Rotavirus is a genus in the family Reoviridae. Rotaviruses have three important antigenic specificities: group, subgroup, and serotype. Group A rotaviruses are major pathogens in humans and animals. Ten serotypes of human group A rotaviruses are defined by neutralization of one (VP7) of the two outer capsid proteins. Of the non-group A rotaviruses (groups B through G), only groups B and C have been detected in humans; they are not an important cause of disease in infants and young children.
The virus enters the cell by endocytosis or by direct membrane penetration if activated by protease. Replication occurs in the cytoplasm. Removal of the outer shell of the capsid in lysosomes activates the viral RNA polymerase. Newly assembled subviral particles acquire the outer capsid proteins by budding through the endoplasmic reticulum, and are released by cell lysis.
Transmission is by the fecal-oral route (and possibly the respiratory route). Reversible damage to the proximal small intestine appears as shortened villi and as sparse, irregular microvilli with a patchy, irregular but predominantly intact mucosa and as mononuclear cell infiltration of the lamina propria.
The mechanism of immunity is not firmly established. In animals, antibody in the intestinal lumen is crucial. In humans, studies of the role of serum antibodies with protection have yielded conflicting results.

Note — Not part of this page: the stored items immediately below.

(** * Lab1.py: inspection of one .mp3/.wav file (duration and tags)

    A shallow embedding of [src/Lab_1/Lab1.py].  The program is glue around
    three collaborators ([os.path], pydub's [AudioSegment.from_file] and
    mutagen's [File]); they are taken as an environment record, and every
    call the program makes to them, together with every [print], is written
    to an event log, so that statements of the form "stage X is not invoked"
    are statements about that log.

    Conventions.
    - A Python [str] is a [string] holding its UTF-8 bytes.  The separators
      and the extension dot are ASCII, so index arithmetic on bytes cuts a
      path exactly where Python cuts it on code points.
    - [PyStr.lower] lower-cases the ASCII letters only.  It is [str.lower]
      on ASCII strings; on other strings [str.lower] also maps the letters
      outside ASCII, so the two differ there.  No character outside ASCII
      lower-cases to one of [m p 3 w a v], so membership of the lower-cased
      extension in [SUPPORTED_EXTS] is the same for both; statements that
      need more than that carry the hypothesis that the path is ASCII.
    - [len(audio)] is a whole number of milliseconds; the float
      [len(audio) / 1000.0] is represented by that number, and [format_3f]
      gives the digits Python prints for lengths below [2^52] ms.  Above
      that bound only the shape of the printed number (whole part, dot,
      three digits) is the code's, not every digit. *)

From Stdlib Require Import String Ascii DecimalString DecimalPos DecimalN.
From stdpp Require Import gmap strings list fin_maps sorting.

Open Scope string_scope.
Open Scope Z_scope.

Set Warnings "-register-all".
Set Warnings "-clear-no-such-hyp".

(** ** Python string primitives *)

Module PyStr.

(** [c.lower()] on one byte: only [A]..[Z] move. *)
Definition lower_ascii (c : ascii) : ascii :=
  let n := N_of_ascii c in
  if ((65 <=? n) && (n <=? 90))%N then ascii_of_N (n + 32) else c.

(** [s.lower()] for an ASCII [s]; on other strings only the ASCII letters
    are lower-cased, where [str.lower] maps further letters as well. *)
Fixpoint lower (s : string) : string :=
  match s with
  | EmptyString => EmptyString
  | String c s' => String (lower_ascii c) (lower s')
  end.

(** [s.lstrip(c)] for a one-character set. *)
Fixpoint lstrip (c : ascii) (s : string) : string :=
  match s with
  | EmptyString => EmptyString
  | String a s' => if decide (a = c) then lstrip c s' else s
  end.

(** Scan of [s.rfind(c)]: [i] is the index of the head of [s], [acc] the
    last hit so far. *)
Fixpoint rfind_from (c : ascii) (s : string) (i acc : Z) : Z :=
  match s with
  | EmptyString => acc
  | String a s' => rfind_from c s' (i + 1) (if decide (a = c) then i else acc)
  end.

(** [s.rfind(c)]: the highest index of [c] in [s], or [-1]. *)
Definition rfind (c : ascii) (s : string) : Z := rfind_from c s 0 (-1).

(** [s[:i]] and [s[i:]] for [0 <= i]. *)
Fixpoint take (n : nat) (s : string) : string :=
  match n, s with
  | S n', String a s' => String a (take n' s')
  | _, _ => EmptyString
  end.

Fixpoint drop (n : nat) (s : string) : string :=
  match n, s with
  | S n', String _ s' => drop n' s'
  | _, _ => s
  end.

Group A rotaviruses are ubiquitous and infect most individuals by the third year of life. They are the single most important cause of severe diarrhea in infants and young children worldwide, accounting for about 30 to 50 percent of cases requiring hospitalization or treatment. In temperate climates, incidence peaks in the winter; in the tropics, the disease occurs year-round.

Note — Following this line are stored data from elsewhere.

(** * SOP agent: ingestion, retrieval and answer synthesis

    A shallow embedding of the Python sources
    [src/utils/document_processor.py], [src/utils/vector_store.py],
    [src/utils/rag_agent.py] and of [ask_question] in [streamlit_app.py].

    Conventions.
    - A Python [str] is a [string]; its characters stand for the code
      points 0..255.  [len] is [String.length].
    - A Python [dict] with string keys is a [gmap string value].
    - A Python [float] is a binary64 [PrimFloat.float].
    - Code that can raise, print or call a collaborator lives in the
      monad [M]: a trace of events together with an exception or a value.
    - The collaborators that are not part of the repository (the file
      system, the two PDF extractors, the text splitter, the Chroma index
      and the chat model) are fields of the record [World]. *)

From Stdlib Require Import Floats.
From Stdlib Require Import Ascii String ZArith List Sorted Lia Bool.
From stdpp Require Import base option list strings gmap pretty.

Open Scope string_scope.
Open Scope nat_scope.

(** ** Python string primitives *)

Module PyStr.

(** [c.isspace()] on the code points below 256. *)
Definition is_space (c : ascii) : bool :=
  let n := nat_of_ascii c in
  ((9 <=? n) && (n <=? 13)) || ((28 <=? n) && (n <=? 32))
  || (n =? 133) || (n =? 160).

(** [c.lower()] on the code points below 256: A-Z and the Latin-1
    capitals (0xC0-0xDE without the multiplication sign 0xD7). *)
Definition lower_char (c : ascii) : ascii :=
  let n := nat_of_ascii c in
  if ((65 <=? n) && (n <=? 90))
     || ((192 <=? n) && (n <=? 222) && negb (n =? 215))
  then ascii_of_nat (n + 32) else c.

(** [s.lower()] *)
Fixpoint lower (s : string) : string :=
  match s with
  | EmptyString => EmptyString
  | String c s' => String (lower_char c) (lower s')
  end.

(** [s.startswith(p)] *)
Fixpoint startswith (p s : string) : bool :=
  match p, s with
  | EmptyString, _ => true
  | String _ _, EmptyString => false
  | String a p', String b s' => if Ascii.eqb a b then startswith p' s' else false
  end.

(** [kw in s] *)
Fixpoint contains (kw s : string) : bool :=
  startswith kw s ||
  match s with
  | EmptyString => false
  | String _ s' => contains kw s'
  end.

(** [s.endswith(suf)] *)
Fixpoint endswith (suf s : string) : bool :=
  String.eqb suf s ||
  match s with
  | EmptyString => false
  | String _ s' => endswith suf s'
  end.

(** [s.lstrip()] *)
Fixpoint lstrip (s : string) : string :=
  match s with
  | EmptyString => EmptyString
  | String c s' => if is_space c then lstrip s' else s
  end.

(** [s.rstrip()] *)
Fixpoint rstrip (s : string) : string :=
  match s with
  | EmptyString => EmptyString
  | String c s' =>
      match rstrip s' with
      | EmptyString => if is_space c then EmptyString else String c EmptyString
      | r => String c r
      end
  end.

(** [s.strip()] *)
Definition strip (s : string) : string := rstrip (lstrip s).

(** Truthiness of a string: [bool(s)]. *)
Definition truthy (s : string) : bool :=
  match s with EmptyString => false | _ => true end.

(** [os.path.basename(p)] (posixpath): what follows the last slash. *)
Fixpoint basename_from (acc p : string) : string :=
  match p with
  | EmptyString => acc
  | String c p' =>
      if Ascii.eqb c "/"%char then basename_from EmptyString p'
      else basename_from (acc ++ String c EmptyString) p'
  end.

Definition basename (p : string) : string := basename_from EmptyString p.

(** [str(n)] for a non-negative integer. *)
Definition of_nat (n : nat) : string := pretty n.

End PyStr.

(** ** Values, documents and exceptions *)

(** The Python values that occur in a metadata dict: Chroma stores
    strings, integers and booleans there; [None] is what a lookup of a
    missing key gives. *)
Inductive value :=
| VNone
| VStr (s : string)
| VInt (n : Z)
| VBool (b : bool).

(** The values of a response dict: a scalar, or the list of source
    descriptors (each a dict of scalars). *)
Inductive rvalue :=
| RVal (v : value)
| RSources (l : list (gmap string value)).

(** [langchain.schema.Document] *)
Record Document := mkDocument {
  page_content : string;
  metadata : gmap string value
}.

(** The exception classes the code raises or catches.  Every one is a
    subclass of [Exception]; the argument is [str(e)]. *)
Inductive exn :=
| FileNotFoundError (msg : string)
| ValueError (msg : string)
| KeyError (msg : string)
| AttributeError (msg : string)
| Exception (msg : string).

Definition exn_str (e : exn) : string :=
  match e with
  | FileNotFoundError m | ValueError m | KeyError m | AttributeError m
  | Exception m => m
  end.

(** [m.get(key, default)] *)
Definition dict_get (m : gmap string value) (key : string) (default : value) : value :=
  match m !! key with
  | Some v => v
  | None => default
  end.

Global Instance value_eq_dec : EqDecision value.
Proof. solve_decision. Defined.

(** How an f-string renders a value. *)
Definition value_str (v : value) : string :=
  match v with
  | VNone => "None"
  | VStr s => s
  | VInt n => pretty n
  | VBool b => if b then "True" else "False"
  end.

(** [bool(v)] *)
Definition value_truthy (v : value) : bool :=
  match v with
  | VNone => false
  | VStr s => PyStr.truthy s
  | VInt n => negb (n =? 0)%Z
  | VBool b => b
  end.

(** [bool(d)] for a dict: non-empty. *)
Definition dict_truthy (d : gmap string value) : bool := negb (size d =? 0).

(** [enumerate(l, start)] *)
Fixpoint enumerate {A : Type} (start : nat) (l : list A) : list (nat * A) :=
  match l with
  | [] => []
  | x :: l' => (start, x) :: enumerate (S start) l'
  end.

(** [sep.join(parts)] *)
Fixpoint join (sep : string) (parts : list string) : string :=
  match parts with
  | [] => ""
  | [p] => p
  | p :: rest => p ++ sep ++ join sep rest
  end.

Definition nl : string := String (ascii_of_nat 10) EmptyString.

Clinical findings are nonspecific. Diagnosis depends on detecting virus in feces (e.g., by immunoassay) or on demonstrating a serum antibody response.

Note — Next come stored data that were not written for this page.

Lemma train_loop_run rank0 steps n (loader : list (list Batch)) (s : trainer) total :
  0 < n ->
  Forall (fun batches => length batches = n) loader ->
  cumstats s !! "metrics/total_frames" = Some total ->
  (rank0 = true -> ckpt_freq (config s) <> 0) ->
  (steps - step s + (n - 1)) / n <= length loader ->
  exists s',
    train_loop learn frames_of rank0 steps loader s = (Ok true, s')
    /\ step s' = step s + (steps - step s + (n - 1)) / n * n
    /\ epoch s' = epoch s + (steps - step s + (n - 1)) / n
    /\ (steps <= step s -> s' = s).
Proof.
  intros Hn Hall. revert s total.
  induction Hall as [|batches loader Hlen _ IH]; intros s total Htot Hf Hk.
  - simpl in Hk. apply Nat.le_0_r in Hk.
    assert (steps <= step s) as Hle.
    { apply Nat.div_small_iff in Hk; lia. }
    exists s. simpl. rewrite gets_bind.
    destruct (Nat.ltb_spec (step s) steps); [lia|].
    rewrite Hk. split; [done|]. split; [lia|]. split; [lia|done].
  - simpl train_loop. rewrite gets_bind.
    destruct (Nat.ltb_spec (step s) steps) as [Hlt|Hge].
    + destruct (train_epoch_run rank0 batches s total Htot Hf)
        as (s1 & Hrun & S1 & E1 & C1 & T1).
      assert ((steps - step s + (n - 1)) / n
              = S ((steps - step s1 + (n - 1)) / n)) as Hdiv.
      { rewrite S1, Hlen.
        destruct (Nat.le_gt_cases n (steps - step s)) as [Hbig|Hsmall].
        - replace (steps - step s + (n - 1))
            with ((steps - (step s + n) + (n - 1)) + 1 * n) by lia.
          rewrite Nat.div_add by lia. lia.
        - replace (steps - (step s + n)) with 0 by lia.
          rewrite (Nat.div_small (0 + (n - 1))) by lia.
          replace (steps - step s + (n - 1))
            with ((steps - step s - 1) + 1 * n) by lia.
          rewrite Nat.div_add by lia. rewrite Nat.div_small by lia. lia. }
      destruct (IH s1 _ T1) as (s' & Hrest & S' & E' & _).
      { by rewrite C1. }
      { simpl in Hk. lia. }
      exists s'. split.
      { erewrite bind_ok; [|exact Hrun]. exact Hrest. }
      rewrite S', E', Hdiv, S1, E1, Hlen. split; [lia|]. split; [lia|]. lia.
    + exists s. split; [done|].
      replace (steps - step s + (n - 1)) with (n - 1) by lia.
      rewrite Nat.div_small by lia. split; [lia|]. split; [lia|done].
Qed.

(** [train] stops only between two passes over the data loader.  With
    passes of [n] batches each, and as many of them as needed, the loop
    ends; a trainer that has already done [steps] steps (a finished run that
    is resumed) is left as it is, and otherwise whole passes are run until
    [step] reaches [steps]: up to [n - 1] steps more than [steps] are
    trained. *)
Theorem train_loop_stops_after_whole_passes rank0 (steps n : nat)
    (loader : list (list Batch)) (s : trainer) (total : nat) :
  0 < n ->
  Forall (fun batches => length batches = n) loader ->
  cumstats s !! "metrics/total_frames" = Some total ->
  (rank0 = true -> ckpt_freq (config s) <> 0) ->
  steps <= step s + n * length loader ->
  exists s' k,
    train_loop learn frames_of rank0 steps loader s = (Ok true, s')
    /\ step s' = step s + k * n
    /\ epoch s' = epoch s + k
    /\ steps <= step s'
    /\ (step s < steps -> step s' < steps + n)
    /\ (steps <= step s -> s' = s).
Proof.
  intros Hn Hall Htot Hf Henough.
  pose proof (Nat.div_mod_eq (steps - step s + (n - 1)) n) as Hdm.
  pose proof (Nat.mod_upper_bound (steps - step s + (n - 1)) n) as Hlt.
  set (k := (steps - step s + (n - 1)) / n) in *.
  destruct (train_loop_run rank0 steps n loader s total Hn Hall Htot Hf)
    as (s' & Hrun & S' & E' & Hsame).
  { fold k. nia. }
  fold k in S', E'. exists s', k. split; [done|].
  split; [done|]. split; [done|]. split; [nia|]. split; [nia|done].
Qed.

End Facts.

End TrainFacts.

Dehydration is treated by fluid and electrolyte replacement. Vaccine development is under way and appears promising.
Reovirus infections occur frequently, but most are mild or subclinical. The role of these viruses in human disease is not clear, but they are not considered to be important agents of human disease.
Four human orbiviruses or coltiviruses cause fevers. The most important is Colorado tick fever, a diphasic fever with headache, severe muscle pain, and arthralgia. Children may develop hemorrhage or encephalitis.
The spherical virions (diameter, 60 to 80 nm) are similar to those of rotaviruses except that the genome contains 10 or (in Coltivirus) 12 RNA segments.
The genera Orbivirus and Coltivirus contain 109 serotypes in 13 serogroups; four serotypes cause human disease.
Multiplication is as for rotaviruses and takes place in both the arthropod vector and the vertebrate host. Gene segment reassortment occurs among closely related serotypes.
Colorado tick fever coltivirus chronically infects the tick Dermacentor andersoni, which transmits it to humans. The virus infects bone marrow cells, arresting development of several blood cell types and sometimes causing thrombocytopenia. In young children, the virus may invade the central nervous system and cause encephalitis.
Colorado tick fever elicits interferon and humoral antibody; the role of these and other defenses is not known.
The distribution of Colorado tick fever, in the Rocky Mountains and western United States, matches that of its tick vector. The virus propagates in a rodent-tick cycle, with humans as secondary hosts.
Diagnosis depends on isolation of virus from erythrocytes or detection of viral antigen on erythrocytes by immunofluorescence. Antibody appears in convalescent-phase serum.
Control is by avoidance of tick bites.